**Task item**
In the records below, some lines hold the word "finite". Copy each of those lines.

[Opening Exercise inputs section]

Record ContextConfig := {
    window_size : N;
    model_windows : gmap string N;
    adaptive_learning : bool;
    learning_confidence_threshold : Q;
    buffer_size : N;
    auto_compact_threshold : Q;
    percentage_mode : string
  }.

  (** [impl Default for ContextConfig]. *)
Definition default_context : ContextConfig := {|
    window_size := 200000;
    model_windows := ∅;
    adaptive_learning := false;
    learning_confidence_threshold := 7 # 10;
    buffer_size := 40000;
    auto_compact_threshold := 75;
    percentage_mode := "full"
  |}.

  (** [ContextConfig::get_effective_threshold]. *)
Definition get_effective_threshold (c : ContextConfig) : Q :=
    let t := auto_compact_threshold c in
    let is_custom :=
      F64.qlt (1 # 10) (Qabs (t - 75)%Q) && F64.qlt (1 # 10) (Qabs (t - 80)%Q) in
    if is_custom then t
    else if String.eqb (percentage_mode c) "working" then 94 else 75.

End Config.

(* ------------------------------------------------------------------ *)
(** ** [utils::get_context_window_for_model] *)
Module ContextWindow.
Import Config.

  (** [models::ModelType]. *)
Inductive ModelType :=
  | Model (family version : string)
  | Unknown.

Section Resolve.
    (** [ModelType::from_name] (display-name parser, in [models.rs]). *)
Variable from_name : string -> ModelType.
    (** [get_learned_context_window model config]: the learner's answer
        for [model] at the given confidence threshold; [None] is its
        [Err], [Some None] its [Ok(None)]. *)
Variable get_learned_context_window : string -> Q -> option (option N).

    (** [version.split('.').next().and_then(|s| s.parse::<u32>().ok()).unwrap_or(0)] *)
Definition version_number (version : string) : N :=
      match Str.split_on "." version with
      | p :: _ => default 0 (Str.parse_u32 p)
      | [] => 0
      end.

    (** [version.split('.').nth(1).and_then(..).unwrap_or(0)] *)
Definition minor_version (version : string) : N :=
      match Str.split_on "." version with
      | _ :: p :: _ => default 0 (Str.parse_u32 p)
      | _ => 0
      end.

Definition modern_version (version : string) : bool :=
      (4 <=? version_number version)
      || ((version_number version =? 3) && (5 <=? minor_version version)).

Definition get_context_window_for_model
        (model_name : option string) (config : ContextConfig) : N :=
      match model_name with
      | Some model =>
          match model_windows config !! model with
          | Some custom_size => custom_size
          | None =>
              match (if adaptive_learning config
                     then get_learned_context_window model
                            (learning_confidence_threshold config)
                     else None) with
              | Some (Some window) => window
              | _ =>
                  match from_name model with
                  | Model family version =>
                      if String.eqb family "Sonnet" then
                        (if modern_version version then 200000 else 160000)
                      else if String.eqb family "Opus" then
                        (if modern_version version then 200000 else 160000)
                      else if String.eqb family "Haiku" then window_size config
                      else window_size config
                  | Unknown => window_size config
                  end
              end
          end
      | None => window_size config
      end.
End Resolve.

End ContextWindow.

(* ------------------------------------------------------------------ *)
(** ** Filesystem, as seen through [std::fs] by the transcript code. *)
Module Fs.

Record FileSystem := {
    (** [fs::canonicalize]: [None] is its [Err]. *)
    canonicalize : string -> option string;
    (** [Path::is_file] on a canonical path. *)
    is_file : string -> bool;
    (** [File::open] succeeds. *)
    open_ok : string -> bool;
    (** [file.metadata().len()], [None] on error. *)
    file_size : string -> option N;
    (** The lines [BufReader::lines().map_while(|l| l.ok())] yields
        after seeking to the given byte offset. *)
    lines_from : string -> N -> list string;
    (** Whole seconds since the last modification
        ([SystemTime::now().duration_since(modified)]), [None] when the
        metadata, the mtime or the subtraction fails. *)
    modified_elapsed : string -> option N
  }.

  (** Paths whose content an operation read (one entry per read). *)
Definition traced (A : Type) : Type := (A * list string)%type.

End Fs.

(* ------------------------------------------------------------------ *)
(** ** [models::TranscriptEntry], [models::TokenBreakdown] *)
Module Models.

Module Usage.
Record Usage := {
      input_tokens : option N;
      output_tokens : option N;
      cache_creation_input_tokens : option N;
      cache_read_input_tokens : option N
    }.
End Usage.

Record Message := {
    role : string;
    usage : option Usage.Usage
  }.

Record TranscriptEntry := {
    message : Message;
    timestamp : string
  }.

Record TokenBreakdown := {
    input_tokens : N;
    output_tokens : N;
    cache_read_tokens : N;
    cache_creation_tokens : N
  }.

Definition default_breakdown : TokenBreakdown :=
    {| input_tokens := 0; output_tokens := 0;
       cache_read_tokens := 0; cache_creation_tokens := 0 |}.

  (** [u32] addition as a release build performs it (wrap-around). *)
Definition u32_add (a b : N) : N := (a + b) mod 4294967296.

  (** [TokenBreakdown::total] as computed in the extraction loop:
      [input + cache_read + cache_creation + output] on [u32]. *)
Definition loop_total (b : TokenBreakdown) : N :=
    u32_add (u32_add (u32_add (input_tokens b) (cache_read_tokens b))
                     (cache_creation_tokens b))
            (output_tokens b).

[Closing Exercise inputs section]
[Opening Exercise inputs section]

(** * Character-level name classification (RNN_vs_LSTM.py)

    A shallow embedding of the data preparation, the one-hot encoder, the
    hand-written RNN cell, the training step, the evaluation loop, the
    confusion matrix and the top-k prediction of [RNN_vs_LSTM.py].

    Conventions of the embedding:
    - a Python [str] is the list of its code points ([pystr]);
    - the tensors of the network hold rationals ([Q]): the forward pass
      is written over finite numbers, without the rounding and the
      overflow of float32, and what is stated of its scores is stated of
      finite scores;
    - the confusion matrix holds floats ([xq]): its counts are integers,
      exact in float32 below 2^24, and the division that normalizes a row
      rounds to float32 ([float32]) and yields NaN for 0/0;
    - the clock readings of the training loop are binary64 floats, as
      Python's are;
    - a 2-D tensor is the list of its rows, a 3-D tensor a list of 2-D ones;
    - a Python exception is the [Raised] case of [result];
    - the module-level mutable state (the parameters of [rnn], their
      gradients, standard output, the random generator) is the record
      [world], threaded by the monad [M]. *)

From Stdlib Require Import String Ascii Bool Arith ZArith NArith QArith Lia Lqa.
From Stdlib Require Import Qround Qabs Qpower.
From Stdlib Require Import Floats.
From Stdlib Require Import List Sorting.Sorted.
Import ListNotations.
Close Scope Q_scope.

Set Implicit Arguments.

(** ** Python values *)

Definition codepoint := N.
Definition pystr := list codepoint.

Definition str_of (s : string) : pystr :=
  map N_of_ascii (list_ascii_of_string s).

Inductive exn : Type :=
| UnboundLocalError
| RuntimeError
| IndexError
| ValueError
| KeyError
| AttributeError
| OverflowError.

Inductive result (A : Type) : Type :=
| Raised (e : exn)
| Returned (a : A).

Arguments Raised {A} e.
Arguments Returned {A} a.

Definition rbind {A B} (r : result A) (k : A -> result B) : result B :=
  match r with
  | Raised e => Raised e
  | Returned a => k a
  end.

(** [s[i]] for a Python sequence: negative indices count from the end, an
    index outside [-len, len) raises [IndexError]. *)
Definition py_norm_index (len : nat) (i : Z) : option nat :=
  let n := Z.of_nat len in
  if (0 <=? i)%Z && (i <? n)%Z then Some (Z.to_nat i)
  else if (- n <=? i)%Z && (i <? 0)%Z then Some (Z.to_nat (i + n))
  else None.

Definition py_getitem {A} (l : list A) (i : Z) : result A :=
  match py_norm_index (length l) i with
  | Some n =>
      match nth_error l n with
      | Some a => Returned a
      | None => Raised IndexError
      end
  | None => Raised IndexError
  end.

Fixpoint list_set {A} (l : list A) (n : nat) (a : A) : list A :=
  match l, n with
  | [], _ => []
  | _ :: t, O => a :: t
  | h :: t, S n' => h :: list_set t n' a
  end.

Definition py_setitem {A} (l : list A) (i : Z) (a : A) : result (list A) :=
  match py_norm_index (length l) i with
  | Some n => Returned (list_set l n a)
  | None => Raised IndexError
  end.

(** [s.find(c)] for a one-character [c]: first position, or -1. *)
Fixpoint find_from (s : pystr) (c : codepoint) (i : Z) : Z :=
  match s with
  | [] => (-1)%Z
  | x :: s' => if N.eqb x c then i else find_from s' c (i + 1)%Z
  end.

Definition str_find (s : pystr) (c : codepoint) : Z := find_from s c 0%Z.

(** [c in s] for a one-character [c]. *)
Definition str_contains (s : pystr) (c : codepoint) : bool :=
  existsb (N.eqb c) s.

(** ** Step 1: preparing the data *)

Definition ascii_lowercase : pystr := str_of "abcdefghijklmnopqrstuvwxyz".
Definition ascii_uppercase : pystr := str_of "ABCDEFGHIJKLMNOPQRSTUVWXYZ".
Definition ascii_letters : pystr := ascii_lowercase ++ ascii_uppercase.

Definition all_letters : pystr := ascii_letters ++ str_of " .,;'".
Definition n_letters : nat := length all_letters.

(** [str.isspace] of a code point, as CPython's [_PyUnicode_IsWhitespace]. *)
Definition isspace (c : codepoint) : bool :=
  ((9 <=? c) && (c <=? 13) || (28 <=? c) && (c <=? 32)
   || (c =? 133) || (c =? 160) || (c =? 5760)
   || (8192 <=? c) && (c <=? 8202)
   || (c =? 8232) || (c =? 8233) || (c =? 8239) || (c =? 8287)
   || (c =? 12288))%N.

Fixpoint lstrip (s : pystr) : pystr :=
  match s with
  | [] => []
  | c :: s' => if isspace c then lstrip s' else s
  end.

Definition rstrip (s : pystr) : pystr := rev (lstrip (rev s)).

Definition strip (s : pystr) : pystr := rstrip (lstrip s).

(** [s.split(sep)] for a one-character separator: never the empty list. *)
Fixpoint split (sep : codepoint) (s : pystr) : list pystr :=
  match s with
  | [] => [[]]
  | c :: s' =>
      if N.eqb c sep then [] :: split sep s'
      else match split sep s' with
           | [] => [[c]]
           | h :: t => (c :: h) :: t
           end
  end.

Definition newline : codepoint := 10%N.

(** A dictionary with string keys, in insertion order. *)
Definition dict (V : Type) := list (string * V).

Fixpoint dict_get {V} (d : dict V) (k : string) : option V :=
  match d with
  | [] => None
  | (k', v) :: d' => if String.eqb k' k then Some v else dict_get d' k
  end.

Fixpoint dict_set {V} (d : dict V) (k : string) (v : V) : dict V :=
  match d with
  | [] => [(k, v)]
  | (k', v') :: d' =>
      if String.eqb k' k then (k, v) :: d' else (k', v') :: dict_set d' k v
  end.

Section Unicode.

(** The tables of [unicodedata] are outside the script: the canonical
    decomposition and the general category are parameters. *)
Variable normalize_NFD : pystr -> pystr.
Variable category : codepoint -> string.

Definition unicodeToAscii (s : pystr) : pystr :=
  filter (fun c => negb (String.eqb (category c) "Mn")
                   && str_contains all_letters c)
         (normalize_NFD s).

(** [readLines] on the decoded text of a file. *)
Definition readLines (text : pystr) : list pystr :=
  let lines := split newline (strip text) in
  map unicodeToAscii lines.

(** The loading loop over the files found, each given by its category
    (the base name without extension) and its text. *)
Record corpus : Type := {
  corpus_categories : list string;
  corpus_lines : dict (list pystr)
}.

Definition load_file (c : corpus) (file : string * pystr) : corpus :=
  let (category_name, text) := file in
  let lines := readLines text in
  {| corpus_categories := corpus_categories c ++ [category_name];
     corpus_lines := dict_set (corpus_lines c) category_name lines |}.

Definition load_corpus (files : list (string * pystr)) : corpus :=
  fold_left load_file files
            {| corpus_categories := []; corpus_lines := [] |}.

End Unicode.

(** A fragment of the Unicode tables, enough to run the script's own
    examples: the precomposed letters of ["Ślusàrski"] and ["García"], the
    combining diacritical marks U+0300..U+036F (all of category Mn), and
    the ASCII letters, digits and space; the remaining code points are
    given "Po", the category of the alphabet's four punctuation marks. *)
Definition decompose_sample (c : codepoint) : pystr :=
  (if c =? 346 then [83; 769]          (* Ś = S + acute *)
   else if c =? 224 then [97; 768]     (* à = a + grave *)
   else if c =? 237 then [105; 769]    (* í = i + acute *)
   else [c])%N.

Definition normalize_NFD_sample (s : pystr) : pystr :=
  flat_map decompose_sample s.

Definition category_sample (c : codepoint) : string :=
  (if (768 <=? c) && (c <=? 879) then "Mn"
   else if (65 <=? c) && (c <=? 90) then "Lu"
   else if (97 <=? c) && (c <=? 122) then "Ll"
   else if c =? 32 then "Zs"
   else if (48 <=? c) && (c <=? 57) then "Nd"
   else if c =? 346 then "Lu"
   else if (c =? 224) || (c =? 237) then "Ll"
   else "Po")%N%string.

[Closing Exercise inputs section]
[Opening Exercise inputs section]

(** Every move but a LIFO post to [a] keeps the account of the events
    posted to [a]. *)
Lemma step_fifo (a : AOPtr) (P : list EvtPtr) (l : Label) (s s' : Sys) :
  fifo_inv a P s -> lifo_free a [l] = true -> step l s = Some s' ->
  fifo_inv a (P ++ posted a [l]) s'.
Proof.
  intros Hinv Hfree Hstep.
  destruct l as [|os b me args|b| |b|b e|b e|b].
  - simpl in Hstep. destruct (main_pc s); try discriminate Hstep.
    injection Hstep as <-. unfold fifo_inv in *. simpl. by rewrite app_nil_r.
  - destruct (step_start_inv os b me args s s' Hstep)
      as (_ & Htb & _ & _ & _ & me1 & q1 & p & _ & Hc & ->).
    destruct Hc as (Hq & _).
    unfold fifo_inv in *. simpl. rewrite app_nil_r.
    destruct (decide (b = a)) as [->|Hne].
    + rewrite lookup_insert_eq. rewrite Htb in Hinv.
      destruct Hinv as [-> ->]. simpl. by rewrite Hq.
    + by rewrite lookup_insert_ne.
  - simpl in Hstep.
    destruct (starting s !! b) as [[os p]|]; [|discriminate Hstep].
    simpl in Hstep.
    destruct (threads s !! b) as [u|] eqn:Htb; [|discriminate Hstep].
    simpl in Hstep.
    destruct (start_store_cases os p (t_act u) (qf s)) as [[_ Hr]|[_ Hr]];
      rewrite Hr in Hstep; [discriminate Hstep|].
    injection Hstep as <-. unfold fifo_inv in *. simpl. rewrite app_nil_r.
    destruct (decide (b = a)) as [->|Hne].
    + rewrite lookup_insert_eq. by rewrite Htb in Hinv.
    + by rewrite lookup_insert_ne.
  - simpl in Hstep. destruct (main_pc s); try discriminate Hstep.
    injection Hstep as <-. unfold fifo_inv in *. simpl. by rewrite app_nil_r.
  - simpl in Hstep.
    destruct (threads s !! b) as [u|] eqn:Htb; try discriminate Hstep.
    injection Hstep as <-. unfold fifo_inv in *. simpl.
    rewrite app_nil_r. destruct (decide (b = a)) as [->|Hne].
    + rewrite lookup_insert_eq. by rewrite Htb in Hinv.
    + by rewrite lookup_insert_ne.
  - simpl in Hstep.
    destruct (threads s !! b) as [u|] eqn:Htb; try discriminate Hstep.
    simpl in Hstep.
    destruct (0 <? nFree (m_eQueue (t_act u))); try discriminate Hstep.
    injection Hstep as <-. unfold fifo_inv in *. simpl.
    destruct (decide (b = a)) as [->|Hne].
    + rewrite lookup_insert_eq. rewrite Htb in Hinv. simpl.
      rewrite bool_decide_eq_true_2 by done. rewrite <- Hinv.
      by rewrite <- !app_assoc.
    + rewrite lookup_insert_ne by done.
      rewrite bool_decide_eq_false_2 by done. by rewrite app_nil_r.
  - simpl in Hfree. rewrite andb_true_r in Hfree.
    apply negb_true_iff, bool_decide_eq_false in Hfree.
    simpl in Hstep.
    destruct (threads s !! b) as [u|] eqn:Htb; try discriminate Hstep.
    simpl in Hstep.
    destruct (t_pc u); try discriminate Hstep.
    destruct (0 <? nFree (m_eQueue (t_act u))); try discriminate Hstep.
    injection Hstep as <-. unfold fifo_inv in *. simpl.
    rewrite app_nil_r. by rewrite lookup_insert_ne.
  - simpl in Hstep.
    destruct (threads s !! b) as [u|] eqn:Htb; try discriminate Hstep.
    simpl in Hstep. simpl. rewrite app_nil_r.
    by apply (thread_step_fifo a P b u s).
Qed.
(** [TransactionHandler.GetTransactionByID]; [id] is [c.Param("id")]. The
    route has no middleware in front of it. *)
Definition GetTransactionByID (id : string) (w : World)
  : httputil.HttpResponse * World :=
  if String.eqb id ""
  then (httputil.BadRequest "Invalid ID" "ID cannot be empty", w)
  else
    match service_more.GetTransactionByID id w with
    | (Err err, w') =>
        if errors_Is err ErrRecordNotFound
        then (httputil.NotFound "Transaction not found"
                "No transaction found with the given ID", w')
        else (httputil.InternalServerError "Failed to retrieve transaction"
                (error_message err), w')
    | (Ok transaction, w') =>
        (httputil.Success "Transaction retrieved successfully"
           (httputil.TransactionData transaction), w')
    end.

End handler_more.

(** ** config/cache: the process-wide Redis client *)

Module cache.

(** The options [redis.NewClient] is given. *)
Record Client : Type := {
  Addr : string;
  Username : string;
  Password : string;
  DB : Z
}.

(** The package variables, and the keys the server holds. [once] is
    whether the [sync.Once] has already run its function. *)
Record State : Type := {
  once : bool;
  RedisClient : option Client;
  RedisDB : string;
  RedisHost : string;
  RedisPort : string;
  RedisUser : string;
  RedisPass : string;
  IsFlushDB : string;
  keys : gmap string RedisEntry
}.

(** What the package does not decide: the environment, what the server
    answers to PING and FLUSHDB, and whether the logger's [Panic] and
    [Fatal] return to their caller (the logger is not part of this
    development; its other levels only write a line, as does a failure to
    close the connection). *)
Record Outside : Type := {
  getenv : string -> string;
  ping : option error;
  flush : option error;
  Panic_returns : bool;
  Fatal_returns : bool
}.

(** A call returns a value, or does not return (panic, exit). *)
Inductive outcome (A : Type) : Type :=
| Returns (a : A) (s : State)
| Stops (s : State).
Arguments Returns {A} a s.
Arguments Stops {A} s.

[Closing Exercise inputs section]

**Response to the exercise**
      is written over finite numbers, without the rounding and the
      finite scores;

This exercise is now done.